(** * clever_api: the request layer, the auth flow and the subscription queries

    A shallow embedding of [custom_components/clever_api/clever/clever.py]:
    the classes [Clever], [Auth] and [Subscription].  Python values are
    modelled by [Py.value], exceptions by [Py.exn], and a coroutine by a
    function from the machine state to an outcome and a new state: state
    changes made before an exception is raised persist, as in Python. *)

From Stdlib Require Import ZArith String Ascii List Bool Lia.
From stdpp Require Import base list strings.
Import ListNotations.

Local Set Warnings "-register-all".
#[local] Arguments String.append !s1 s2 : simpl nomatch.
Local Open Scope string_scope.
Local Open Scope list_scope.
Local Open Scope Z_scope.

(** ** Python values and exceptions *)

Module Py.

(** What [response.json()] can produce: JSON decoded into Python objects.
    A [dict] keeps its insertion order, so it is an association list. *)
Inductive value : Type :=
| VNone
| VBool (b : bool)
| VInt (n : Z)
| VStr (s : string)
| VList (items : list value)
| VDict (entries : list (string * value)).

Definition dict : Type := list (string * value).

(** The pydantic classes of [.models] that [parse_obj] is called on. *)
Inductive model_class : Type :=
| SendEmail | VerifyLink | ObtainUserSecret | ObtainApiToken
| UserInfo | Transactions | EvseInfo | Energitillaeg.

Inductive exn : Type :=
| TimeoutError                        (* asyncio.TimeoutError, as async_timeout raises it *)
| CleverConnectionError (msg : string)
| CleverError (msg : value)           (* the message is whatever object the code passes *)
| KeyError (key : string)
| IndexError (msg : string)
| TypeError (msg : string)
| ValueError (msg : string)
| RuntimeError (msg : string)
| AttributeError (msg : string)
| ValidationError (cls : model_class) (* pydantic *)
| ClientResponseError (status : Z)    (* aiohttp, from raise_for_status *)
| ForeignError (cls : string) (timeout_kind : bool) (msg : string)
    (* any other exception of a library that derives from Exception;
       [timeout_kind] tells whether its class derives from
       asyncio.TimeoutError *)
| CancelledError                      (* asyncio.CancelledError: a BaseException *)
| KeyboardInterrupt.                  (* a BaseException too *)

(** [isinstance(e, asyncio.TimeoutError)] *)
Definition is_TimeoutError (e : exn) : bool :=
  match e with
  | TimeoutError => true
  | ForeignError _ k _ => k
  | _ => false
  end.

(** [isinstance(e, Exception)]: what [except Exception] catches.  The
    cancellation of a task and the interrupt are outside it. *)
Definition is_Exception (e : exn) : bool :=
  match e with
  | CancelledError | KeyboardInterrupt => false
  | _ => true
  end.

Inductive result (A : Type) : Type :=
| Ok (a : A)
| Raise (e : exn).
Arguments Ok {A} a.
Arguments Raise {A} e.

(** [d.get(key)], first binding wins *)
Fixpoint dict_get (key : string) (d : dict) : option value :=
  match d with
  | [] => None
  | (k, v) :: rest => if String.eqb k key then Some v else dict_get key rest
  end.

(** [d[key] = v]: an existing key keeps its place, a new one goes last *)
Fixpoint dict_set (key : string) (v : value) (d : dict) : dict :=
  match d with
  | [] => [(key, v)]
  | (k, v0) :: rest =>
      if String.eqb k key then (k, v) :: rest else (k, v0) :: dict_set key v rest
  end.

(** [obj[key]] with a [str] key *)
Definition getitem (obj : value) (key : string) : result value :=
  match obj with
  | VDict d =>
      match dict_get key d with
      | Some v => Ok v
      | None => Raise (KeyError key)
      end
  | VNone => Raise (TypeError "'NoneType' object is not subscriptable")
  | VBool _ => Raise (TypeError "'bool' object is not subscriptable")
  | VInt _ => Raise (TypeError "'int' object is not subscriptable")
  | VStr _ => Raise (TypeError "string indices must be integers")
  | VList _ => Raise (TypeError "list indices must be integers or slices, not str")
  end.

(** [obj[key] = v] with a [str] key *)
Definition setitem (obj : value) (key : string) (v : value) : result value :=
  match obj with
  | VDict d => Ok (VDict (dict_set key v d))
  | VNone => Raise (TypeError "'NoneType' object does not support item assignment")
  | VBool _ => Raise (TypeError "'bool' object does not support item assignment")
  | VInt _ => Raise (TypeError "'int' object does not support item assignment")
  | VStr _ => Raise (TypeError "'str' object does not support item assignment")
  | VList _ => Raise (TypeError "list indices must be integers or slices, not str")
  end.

________________________

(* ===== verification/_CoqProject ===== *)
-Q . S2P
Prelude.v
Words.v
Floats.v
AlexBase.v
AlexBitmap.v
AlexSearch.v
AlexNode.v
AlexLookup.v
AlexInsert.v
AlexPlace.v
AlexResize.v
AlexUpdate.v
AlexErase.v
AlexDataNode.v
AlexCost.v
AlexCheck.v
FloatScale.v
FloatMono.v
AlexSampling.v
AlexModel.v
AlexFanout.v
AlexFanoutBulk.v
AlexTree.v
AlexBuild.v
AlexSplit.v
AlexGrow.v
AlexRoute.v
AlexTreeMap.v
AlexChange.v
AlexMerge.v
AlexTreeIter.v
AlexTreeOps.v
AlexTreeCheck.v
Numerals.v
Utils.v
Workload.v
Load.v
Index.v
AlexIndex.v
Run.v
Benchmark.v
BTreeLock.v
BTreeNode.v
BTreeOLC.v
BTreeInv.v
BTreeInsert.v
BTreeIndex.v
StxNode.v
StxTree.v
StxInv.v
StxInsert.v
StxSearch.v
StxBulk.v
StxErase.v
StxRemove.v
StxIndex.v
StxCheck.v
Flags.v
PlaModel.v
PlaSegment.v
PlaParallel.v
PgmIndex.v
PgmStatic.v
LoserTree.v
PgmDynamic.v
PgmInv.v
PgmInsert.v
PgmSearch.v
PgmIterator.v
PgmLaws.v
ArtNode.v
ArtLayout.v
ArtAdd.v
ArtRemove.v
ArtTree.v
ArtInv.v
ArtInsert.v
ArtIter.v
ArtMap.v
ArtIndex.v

________________________

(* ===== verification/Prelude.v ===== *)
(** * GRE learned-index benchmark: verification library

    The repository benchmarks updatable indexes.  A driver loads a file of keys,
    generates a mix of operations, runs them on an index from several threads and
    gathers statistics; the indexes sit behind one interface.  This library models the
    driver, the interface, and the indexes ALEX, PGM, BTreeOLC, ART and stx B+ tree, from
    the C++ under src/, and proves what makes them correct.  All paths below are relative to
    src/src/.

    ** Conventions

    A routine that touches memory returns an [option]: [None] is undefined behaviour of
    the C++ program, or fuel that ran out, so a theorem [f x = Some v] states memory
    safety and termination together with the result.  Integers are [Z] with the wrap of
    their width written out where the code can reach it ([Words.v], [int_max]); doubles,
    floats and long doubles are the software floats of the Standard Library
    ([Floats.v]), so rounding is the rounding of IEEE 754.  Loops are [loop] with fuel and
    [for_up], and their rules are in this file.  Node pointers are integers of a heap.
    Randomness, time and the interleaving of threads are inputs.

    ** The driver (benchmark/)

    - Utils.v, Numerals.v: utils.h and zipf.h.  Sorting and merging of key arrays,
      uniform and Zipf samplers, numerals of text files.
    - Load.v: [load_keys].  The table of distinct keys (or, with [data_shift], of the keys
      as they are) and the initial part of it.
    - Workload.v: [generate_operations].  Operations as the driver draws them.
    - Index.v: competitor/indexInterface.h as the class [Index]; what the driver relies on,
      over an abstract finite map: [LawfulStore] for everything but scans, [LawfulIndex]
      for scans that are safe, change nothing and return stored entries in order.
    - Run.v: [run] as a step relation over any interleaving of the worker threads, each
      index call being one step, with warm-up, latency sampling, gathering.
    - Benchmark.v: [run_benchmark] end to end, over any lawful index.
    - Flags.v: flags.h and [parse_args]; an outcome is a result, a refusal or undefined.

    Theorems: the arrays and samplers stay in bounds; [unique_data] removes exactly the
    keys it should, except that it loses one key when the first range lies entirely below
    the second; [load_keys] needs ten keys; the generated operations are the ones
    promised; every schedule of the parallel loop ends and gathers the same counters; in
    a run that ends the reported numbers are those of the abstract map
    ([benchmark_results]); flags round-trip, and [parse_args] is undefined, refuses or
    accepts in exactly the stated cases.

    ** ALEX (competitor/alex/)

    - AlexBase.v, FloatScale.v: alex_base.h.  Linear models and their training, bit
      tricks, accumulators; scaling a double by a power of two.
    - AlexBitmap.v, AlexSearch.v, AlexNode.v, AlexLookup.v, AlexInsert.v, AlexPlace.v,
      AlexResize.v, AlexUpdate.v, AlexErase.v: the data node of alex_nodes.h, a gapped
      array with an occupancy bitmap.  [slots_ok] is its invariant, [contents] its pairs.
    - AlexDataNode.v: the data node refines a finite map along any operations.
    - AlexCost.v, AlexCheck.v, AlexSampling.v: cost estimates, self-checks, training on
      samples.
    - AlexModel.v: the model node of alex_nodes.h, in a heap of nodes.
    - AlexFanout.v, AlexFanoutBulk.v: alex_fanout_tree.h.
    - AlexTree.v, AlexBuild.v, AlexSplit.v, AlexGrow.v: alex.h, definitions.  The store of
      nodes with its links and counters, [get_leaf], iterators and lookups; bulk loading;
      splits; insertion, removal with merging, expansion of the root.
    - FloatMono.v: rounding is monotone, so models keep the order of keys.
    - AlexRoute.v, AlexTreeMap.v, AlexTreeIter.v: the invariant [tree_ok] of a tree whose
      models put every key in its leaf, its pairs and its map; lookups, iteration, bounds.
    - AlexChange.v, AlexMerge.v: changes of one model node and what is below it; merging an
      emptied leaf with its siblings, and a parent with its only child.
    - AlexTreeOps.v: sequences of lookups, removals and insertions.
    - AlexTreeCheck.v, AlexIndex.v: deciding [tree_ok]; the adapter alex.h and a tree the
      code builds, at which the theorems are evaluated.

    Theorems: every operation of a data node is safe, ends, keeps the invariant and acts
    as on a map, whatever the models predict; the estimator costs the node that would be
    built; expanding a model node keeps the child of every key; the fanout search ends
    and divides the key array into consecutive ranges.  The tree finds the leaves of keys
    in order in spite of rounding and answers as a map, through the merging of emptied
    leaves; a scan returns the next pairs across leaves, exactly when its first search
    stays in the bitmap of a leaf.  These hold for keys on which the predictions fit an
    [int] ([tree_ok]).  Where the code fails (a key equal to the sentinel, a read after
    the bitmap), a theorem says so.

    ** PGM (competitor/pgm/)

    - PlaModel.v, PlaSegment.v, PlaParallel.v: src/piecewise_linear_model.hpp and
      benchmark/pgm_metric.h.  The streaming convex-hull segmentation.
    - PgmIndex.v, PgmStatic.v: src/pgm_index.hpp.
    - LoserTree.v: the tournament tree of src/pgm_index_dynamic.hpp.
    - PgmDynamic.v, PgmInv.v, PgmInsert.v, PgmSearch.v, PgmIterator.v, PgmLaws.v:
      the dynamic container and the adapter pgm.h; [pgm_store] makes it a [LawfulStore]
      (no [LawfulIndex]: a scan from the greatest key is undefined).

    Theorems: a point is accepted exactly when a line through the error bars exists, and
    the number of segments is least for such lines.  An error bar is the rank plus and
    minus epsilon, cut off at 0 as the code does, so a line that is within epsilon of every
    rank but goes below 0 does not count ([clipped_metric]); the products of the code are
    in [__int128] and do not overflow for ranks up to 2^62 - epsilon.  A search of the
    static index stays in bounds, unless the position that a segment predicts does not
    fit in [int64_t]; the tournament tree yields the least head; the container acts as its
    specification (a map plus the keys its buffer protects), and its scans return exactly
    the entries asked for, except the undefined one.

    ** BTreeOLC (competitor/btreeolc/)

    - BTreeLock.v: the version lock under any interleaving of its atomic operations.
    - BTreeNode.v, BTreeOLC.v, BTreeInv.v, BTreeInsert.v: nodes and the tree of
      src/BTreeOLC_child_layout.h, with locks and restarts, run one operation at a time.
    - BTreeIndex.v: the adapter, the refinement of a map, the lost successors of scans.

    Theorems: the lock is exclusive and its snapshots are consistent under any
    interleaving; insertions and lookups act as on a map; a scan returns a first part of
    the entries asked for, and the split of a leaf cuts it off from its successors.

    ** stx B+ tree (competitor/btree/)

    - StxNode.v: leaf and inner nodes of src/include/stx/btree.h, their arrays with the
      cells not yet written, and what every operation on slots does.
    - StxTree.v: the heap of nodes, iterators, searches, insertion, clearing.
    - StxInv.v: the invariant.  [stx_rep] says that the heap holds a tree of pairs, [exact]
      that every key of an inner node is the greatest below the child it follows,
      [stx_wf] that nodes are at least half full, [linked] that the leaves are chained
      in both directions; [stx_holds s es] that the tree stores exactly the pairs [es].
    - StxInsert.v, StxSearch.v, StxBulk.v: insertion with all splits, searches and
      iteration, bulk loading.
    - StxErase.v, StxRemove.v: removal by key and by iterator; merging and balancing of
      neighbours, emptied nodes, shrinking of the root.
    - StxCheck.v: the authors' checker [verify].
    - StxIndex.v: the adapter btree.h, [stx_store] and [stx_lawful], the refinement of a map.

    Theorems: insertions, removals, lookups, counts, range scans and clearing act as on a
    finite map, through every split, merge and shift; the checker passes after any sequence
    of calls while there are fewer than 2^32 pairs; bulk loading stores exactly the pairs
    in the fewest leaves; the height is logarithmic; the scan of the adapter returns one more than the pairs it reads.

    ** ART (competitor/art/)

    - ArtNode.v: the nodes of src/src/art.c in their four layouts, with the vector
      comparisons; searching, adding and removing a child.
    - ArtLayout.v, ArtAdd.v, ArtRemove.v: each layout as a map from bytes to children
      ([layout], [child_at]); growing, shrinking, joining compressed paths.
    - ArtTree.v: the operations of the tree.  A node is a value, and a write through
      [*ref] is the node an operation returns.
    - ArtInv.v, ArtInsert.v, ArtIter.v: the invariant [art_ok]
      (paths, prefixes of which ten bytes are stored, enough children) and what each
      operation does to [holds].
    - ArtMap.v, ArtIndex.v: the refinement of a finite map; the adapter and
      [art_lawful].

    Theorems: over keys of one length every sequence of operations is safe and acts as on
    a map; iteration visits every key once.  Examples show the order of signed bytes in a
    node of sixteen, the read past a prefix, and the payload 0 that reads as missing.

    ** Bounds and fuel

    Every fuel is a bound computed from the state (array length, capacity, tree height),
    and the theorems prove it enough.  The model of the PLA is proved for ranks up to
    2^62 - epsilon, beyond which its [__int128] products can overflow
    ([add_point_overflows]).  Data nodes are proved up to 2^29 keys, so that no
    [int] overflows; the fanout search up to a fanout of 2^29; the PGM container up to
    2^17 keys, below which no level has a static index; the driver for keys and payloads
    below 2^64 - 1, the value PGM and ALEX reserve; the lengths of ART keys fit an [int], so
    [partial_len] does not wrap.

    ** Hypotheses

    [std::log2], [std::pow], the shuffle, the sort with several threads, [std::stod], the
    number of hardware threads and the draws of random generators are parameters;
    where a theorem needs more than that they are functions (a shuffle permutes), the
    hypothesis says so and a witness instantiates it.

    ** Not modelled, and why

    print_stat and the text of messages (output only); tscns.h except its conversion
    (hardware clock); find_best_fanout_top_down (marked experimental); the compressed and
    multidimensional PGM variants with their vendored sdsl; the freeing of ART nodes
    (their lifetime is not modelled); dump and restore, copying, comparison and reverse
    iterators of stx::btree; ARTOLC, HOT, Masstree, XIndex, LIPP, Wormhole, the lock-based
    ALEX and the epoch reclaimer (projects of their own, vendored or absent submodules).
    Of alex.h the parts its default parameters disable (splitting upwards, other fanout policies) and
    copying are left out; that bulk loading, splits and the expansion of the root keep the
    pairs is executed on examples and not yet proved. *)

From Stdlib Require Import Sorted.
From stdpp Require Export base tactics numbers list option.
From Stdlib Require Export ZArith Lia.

________________________

TASK STATEMENT –
Print exactly the lines of the listing above starting at the line containing "Import ListNotations." and ending at the line containing "ObtainUserSecret | ObtainApiToken", both included.

TASK RESPONSE –
Import ListNotations.

Local Set Warnings "-register-all".
#[local] Arguments String.append !s1 s2 : simpl nomatch.
Local Open Scope string_scope.
Local Open Scope list_scope.
Local Open Scope Z_scope.

(** ** Python values and exceptions *)

Module Py.

(** What [response.json()] can produce: JSON decoded into Python objects.
    A [dict] keeps its insertion order, so it is an association list. *)
Inductive value : Type :=
| VNone
| VBool (b : bool)
| VInt (n : Z)
| VStr (s : string)
| VList (items : list value)
| VDict (entries : list (string * value)).

Definition dict : Type := list (string * value).

(** The pydantic classes of [.models] that [parse_obj] is called on. *)
Inductive model_class : Type :=
| SendEmail | VerifyLink | ObtainUserSecret | ObtainApiToken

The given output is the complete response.